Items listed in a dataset

■ ■ ■ ■ ■

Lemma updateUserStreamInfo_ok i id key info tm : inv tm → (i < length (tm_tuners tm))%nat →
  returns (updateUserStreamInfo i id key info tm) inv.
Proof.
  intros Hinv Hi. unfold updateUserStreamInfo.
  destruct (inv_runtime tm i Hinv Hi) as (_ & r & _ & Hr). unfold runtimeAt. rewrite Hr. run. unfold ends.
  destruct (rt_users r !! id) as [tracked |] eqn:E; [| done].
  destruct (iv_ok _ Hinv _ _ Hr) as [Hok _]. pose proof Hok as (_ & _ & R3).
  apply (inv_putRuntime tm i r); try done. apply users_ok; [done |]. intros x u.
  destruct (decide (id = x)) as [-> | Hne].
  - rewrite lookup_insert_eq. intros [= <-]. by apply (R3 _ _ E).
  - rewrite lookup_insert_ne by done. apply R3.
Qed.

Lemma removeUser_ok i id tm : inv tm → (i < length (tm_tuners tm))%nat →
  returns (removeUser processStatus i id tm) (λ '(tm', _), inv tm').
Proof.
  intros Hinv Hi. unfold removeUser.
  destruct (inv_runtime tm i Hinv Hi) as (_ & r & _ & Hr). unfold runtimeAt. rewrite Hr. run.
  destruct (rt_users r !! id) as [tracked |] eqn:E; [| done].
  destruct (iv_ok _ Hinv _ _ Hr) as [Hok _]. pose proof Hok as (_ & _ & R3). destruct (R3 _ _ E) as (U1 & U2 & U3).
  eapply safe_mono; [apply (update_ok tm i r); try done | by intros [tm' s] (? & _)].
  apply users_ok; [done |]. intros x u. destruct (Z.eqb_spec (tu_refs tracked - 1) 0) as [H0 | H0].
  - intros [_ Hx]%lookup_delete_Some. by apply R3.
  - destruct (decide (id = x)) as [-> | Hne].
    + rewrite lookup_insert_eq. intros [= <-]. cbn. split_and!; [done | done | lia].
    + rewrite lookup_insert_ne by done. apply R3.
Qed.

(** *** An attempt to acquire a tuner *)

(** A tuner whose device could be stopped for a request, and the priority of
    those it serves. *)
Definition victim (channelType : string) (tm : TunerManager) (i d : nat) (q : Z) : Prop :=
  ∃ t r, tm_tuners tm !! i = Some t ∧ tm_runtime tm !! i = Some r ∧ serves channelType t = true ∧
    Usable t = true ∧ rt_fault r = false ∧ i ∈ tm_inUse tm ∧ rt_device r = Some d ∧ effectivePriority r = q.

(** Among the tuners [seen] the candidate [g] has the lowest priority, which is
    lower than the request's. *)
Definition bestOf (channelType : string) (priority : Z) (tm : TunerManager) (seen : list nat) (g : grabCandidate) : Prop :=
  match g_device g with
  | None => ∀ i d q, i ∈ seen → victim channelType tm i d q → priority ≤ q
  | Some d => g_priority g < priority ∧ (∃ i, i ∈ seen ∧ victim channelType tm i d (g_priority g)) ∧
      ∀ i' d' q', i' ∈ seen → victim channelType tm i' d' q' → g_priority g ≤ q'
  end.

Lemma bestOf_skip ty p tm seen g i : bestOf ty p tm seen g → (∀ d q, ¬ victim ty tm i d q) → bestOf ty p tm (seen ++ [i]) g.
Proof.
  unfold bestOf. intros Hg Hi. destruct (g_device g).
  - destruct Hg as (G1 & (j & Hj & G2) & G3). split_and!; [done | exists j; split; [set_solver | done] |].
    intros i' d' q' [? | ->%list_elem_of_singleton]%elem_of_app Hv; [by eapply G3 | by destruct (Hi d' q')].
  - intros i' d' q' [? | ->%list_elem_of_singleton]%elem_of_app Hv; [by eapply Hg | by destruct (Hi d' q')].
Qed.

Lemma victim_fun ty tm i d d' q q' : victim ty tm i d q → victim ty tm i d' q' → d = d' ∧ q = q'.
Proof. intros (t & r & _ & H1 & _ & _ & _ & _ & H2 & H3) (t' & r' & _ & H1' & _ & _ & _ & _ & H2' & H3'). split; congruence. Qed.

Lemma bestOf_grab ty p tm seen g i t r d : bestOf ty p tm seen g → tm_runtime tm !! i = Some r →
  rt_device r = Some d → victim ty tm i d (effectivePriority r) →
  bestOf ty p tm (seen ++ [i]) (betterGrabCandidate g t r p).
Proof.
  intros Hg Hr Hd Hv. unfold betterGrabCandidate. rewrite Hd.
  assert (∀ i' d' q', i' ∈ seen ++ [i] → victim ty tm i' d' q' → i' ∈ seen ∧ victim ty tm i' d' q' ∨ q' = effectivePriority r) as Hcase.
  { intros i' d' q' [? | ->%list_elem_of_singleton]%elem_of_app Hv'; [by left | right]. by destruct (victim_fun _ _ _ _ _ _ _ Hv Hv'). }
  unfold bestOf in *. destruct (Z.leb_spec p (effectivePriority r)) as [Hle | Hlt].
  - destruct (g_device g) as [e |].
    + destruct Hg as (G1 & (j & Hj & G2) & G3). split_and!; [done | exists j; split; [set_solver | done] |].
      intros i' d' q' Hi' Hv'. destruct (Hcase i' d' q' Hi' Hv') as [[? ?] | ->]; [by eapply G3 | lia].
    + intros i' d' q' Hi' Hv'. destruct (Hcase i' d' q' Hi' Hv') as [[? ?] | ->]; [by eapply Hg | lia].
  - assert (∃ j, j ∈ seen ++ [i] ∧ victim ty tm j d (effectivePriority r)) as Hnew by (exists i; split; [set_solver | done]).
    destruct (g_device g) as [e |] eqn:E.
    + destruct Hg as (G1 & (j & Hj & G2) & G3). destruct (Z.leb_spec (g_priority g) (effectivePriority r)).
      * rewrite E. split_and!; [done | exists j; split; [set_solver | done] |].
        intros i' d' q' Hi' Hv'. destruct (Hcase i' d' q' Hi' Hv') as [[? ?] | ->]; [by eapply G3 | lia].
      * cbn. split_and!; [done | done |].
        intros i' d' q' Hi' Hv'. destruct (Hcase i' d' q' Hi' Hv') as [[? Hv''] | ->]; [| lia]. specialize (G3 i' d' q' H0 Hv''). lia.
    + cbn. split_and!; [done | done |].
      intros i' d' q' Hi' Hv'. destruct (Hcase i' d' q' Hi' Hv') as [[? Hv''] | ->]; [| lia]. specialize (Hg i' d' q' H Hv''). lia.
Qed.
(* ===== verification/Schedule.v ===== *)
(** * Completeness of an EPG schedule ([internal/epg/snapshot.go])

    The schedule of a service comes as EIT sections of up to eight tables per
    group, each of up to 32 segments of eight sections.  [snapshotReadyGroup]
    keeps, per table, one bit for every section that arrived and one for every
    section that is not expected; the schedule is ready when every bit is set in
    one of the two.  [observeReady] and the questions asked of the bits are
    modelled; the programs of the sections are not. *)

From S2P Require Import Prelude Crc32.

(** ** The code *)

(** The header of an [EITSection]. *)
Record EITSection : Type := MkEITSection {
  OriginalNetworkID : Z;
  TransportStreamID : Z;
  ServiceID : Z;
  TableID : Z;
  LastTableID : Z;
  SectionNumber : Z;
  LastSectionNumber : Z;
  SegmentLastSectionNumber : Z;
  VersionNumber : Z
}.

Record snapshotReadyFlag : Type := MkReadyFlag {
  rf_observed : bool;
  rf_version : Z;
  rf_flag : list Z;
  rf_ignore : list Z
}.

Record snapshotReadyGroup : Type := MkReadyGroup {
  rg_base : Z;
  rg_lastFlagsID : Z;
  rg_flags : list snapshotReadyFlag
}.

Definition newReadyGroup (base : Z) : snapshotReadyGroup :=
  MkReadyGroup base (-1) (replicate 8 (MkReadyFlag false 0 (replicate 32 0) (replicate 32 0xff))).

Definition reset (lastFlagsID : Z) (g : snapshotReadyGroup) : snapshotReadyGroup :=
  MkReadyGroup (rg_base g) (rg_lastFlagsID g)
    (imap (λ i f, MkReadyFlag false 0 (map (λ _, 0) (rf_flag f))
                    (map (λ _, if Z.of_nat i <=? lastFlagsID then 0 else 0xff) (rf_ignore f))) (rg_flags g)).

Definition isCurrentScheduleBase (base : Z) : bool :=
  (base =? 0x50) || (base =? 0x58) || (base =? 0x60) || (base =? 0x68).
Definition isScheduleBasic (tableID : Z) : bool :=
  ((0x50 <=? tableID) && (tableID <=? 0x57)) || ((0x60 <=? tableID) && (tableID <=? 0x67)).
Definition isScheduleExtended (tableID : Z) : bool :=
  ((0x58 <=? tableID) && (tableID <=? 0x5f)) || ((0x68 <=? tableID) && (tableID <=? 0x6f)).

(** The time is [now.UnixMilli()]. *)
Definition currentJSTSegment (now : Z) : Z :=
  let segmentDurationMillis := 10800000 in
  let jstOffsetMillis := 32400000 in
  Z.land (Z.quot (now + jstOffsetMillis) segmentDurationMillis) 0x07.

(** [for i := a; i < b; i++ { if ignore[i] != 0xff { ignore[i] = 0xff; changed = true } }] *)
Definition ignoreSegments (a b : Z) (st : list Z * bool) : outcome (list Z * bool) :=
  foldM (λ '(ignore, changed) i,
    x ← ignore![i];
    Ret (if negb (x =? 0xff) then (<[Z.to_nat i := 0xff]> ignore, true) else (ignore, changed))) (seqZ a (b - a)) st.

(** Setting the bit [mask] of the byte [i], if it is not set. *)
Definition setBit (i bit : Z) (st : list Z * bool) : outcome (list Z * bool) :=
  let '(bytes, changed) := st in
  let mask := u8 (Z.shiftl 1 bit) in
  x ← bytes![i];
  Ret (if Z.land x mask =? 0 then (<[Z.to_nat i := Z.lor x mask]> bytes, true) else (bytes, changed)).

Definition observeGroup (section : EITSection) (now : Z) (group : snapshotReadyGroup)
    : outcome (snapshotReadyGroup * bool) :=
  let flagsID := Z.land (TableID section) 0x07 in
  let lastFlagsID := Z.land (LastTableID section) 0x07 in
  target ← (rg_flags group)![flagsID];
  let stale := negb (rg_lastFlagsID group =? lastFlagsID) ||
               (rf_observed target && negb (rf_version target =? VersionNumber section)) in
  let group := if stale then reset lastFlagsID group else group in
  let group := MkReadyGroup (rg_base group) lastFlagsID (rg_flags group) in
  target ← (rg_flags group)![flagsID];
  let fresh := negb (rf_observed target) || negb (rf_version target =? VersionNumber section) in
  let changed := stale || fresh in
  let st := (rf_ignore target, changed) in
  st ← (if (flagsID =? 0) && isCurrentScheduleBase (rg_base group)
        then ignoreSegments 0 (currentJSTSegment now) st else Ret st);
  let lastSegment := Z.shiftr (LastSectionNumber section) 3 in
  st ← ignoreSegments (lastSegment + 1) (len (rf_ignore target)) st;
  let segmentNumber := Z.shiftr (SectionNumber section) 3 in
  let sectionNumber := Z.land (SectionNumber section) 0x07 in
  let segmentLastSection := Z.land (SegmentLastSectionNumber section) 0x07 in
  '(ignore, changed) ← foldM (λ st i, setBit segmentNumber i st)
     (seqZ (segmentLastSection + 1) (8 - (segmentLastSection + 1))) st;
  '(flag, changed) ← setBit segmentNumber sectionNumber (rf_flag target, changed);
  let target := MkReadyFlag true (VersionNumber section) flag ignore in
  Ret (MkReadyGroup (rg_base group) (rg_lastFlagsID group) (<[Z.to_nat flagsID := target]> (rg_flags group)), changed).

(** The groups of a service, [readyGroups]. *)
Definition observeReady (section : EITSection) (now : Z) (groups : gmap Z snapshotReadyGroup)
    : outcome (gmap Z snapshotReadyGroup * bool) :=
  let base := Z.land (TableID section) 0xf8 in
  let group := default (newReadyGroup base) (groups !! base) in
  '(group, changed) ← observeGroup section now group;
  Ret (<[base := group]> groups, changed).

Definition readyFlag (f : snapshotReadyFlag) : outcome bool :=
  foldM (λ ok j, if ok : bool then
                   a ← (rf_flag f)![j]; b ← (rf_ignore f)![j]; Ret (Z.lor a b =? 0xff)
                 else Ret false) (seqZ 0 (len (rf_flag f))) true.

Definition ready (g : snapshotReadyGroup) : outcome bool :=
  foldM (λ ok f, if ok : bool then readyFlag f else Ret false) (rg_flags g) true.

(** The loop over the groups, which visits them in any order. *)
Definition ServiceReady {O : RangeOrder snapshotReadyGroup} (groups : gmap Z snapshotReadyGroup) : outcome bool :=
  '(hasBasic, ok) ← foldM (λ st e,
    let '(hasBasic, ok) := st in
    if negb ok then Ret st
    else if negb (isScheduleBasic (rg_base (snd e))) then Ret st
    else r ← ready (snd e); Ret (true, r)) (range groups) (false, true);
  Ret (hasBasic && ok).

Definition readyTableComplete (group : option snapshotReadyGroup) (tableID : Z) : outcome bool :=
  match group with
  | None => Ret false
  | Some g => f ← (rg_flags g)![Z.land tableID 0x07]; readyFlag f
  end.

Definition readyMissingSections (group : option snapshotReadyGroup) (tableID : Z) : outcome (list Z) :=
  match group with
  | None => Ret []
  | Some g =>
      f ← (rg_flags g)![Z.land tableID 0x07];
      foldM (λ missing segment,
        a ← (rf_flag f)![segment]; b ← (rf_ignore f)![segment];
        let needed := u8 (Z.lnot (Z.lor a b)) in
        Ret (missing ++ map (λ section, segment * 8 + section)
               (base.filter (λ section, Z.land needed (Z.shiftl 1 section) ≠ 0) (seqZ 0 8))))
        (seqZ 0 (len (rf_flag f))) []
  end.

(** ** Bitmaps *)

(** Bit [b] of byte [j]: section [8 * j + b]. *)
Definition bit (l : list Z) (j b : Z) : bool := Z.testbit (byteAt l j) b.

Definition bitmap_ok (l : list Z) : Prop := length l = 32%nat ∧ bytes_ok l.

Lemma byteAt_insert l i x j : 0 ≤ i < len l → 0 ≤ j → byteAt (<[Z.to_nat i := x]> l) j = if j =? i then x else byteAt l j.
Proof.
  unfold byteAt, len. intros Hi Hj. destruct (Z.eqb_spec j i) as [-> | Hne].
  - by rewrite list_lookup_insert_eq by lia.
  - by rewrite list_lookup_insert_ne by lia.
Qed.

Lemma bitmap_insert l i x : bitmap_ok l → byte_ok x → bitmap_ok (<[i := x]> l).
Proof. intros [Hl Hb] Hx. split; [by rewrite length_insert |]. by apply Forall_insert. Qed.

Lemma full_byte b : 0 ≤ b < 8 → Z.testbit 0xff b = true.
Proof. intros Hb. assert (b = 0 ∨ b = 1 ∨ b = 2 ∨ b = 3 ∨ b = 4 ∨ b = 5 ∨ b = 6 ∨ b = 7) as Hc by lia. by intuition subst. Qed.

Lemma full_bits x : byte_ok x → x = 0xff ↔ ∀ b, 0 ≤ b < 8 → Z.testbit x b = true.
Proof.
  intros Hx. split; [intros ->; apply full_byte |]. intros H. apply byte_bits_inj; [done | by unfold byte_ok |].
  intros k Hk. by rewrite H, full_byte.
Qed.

■ ■ ■ ■ ■

__Work order__. Starting with the line that contains "Lemma full_bits x", return every line through the last one of the records, exactly as written.

__Reply to the exercise__.
Lemma full_bits x : byte_ok x → x = 0xff ↔ ∀ b, 0 ≤ b < 8 → Z.testbit x b = true.
Proof.
  intros Hx. split; [intros ->; apply full_byte |]. intros H. apply byte_bits_inj; [done | by unfold byte_ok |].
  intros k Hk. by rewrite H, full_byte.
Qed.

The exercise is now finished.